◆ Exercise directions: Every line below that has "MkKey" in it should be copied.
Source records START
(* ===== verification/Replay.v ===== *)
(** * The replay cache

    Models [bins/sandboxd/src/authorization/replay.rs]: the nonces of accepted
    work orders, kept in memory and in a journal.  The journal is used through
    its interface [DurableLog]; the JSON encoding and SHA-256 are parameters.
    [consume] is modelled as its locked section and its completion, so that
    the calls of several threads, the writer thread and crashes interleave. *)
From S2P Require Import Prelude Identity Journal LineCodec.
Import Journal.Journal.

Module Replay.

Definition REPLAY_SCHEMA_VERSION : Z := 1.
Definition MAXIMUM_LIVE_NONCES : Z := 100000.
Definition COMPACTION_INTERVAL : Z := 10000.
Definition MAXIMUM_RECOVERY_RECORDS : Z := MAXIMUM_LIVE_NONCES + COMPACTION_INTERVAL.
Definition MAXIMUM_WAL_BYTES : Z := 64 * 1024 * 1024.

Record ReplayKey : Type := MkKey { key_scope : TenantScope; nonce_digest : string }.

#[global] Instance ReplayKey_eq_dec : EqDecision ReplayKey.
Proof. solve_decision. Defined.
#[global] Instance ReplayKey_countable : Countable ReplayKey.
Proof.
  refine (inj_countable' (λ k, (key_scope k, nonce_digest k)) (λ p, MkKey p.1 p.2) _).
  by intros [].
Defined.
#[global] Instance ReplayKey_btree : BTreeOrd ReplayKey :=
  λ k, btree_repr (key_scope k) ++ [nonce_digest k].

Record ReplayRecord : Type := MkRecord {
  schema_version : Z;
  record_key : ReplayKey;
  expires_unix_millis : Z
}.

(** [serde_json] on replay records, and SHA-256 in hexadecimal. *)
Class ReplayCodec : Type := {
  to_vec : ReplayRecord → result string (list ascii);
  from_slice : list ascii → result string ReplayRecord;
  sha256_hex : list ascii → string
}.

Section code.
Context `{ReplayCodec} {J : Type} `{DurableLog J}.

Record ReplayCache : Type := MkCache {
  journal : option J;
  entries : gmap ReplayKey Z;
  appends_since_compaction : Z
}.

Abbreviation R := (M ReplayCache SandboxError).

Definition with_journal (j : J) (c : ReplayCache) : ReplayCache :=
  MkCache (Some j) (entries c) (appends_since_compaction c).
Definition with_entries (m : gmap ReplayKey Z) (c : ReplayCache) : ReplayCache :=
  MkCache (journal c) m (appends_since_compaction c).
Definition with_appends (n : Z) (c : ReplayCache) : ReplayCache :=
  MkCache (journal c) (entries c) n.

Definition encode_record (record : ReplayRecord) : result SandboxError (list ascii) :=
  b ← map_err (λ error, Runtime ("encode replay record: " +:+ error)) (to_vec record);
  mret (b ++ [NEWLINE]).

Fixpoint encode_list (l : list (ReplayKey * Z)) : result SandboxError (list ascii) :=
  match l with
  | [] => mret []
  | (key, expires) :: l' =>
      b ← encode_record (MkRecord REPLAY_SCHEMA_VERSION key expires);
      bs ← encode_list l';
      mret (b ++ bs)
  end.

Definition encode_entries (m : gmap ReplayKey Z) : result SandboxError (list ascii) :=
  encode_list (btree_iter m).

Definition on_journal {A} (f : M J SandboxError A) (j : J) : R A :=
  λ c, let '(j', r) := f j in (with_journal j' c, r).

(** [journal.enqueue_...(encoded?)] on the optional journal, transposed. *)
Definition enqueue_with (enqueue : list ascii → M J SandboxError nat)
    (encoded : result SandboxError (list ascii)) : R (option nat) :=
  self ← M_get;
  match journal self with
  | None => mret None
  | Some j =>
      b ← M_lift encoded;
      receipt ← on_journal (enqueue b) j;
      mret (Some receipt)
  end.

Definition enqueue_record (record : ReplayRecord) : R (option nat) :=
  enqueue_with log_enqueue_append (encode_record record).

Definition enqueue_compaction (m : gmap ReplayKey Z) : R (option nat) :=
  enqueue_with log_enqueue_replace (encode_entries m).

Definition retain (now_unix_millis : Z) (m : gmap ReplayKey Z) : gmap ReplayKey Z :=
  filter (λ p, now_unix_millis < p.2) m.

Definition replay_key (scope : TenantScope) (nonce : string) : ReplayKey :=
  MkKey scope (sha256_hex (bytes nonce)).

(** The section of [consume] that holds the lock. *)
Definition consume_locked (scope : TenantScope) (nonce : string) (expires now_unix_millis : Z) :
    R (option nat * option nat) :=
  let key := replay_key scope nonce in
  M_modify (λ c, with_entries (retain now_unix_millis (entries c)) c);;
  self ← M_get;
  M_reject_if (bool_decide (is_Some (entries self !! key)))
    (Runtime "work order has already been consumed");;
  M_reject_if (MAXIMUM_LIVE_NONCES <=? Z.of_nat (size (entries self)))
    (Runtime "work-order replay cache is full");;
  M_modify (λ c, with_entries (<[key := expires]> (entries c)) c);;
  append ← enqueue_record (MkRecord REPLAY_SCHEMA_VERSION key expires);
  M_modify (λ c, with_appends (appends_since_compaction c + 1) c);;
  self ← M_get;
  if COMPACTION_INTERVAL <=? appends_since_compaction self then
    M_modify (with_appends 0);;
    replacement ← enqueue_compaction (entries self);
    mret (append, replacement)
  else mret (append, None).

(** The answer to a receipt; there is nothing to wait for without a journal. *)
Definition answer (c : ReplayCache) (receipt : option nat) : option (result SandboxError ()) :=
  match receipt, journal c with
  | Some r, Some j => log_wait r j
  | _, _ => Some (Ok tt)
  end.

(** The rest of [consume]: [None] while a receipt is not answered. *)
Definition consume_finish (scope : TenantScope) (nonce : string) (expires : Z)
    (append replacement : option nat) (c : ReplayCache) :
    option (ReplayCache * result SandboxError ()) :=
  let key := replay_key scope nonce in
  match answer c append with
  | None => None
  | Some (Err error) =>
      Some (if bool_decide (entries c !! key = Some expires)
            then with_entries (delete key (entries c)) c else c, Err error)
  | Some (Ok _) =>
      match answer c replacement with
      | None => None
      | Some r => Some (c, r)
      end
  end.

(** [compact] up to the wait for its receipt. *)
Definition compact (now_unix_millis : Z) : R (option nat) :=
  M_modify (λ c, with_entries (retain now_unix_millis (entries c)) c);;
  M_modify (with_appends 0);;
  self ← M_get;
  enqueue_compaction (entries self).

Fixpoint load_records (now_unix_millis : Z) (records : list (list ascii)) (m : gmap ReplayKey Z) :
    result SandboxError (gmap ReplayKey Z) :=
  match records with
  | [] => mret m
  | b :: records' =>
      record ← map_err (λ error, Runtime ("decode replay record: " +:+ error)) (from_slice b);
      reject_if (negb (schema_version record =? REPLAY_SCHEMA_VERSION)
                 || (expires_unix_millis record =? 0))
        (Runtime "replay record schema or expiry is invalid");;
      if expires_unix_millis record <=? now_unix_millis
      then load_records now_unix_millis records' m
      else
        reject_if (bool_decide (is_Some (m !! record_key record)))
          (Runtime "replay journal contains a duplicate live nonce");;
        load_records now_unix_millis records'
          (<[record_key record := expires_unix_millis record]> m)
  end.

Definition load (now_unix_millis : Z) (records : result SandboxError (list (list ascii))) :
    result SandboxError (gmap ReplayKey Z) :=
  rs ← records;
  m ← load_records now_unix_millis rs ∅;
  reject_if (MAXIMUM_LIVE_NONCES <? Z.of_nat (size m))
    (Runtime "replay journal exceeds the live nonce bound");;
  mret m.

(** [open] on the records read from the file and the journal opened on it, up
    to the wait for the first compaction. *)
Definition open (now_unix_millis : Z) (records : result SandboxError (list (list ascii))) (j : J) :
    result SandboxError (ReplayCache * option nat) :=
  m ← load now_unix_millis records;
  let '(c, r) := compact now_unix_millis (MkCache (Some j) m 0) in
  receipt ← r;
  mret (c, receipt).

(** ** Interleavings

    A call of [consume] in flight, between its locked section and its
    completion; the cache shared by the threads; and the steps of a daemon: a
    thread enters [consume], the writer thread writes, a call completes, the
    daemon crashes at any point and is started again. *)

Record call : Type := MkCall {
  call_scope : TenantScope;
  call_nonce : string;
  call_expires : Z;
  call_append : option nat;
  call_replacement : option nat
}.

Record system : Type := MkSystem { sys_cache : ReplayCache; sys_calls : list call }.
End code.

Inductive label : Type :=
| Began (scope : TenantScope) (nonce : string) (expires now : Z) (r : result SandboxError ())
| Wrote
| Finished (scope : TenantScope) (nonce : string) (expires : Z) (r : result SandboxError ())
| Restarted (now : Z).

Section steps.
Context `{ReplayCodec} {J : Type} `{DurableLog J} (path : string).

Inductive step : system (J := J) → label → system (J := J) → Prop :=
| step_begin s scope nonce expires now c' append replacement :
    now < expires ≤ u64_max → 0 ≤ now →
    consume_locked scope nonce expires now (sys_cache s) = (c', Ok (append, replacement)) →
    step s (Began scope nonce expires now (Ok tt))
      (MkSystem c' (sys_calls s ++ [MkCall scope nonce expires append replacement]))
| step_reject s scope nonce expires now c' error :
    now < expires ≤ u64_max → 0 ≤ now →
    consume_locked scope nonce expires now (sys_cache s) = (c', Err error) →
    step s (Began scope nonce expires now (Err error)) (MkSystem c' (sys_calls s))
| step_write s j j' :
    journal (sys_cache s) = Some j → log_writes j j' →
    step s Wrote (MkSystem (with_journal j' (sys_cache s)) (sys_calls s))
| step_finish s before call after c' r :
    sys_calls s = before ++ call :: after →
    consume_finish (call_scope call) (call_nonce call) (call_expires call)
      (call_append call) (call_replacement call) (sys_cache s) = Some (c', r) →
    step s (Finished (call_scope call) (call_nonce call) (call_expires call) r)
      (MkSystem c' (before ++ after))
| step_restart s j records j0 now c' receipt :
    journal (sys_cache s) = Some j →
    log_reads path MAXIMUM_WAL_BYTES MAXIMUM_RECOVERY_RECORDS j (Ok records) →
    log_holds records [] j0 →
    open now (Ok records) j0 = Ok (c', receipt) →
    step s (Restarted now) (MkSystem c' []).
Source records END
◆ Finished task:
Record ReplayKey : Type := MkKey { key_scope : TenantScope; nonce_digest : string }.
  refine (inj_countable' (λ k, (key_scope k, nonce_digest k)) (λ p, MkKey p.1 p.2) _).
  MkKey scope (sha256_hex (bytes nonce)).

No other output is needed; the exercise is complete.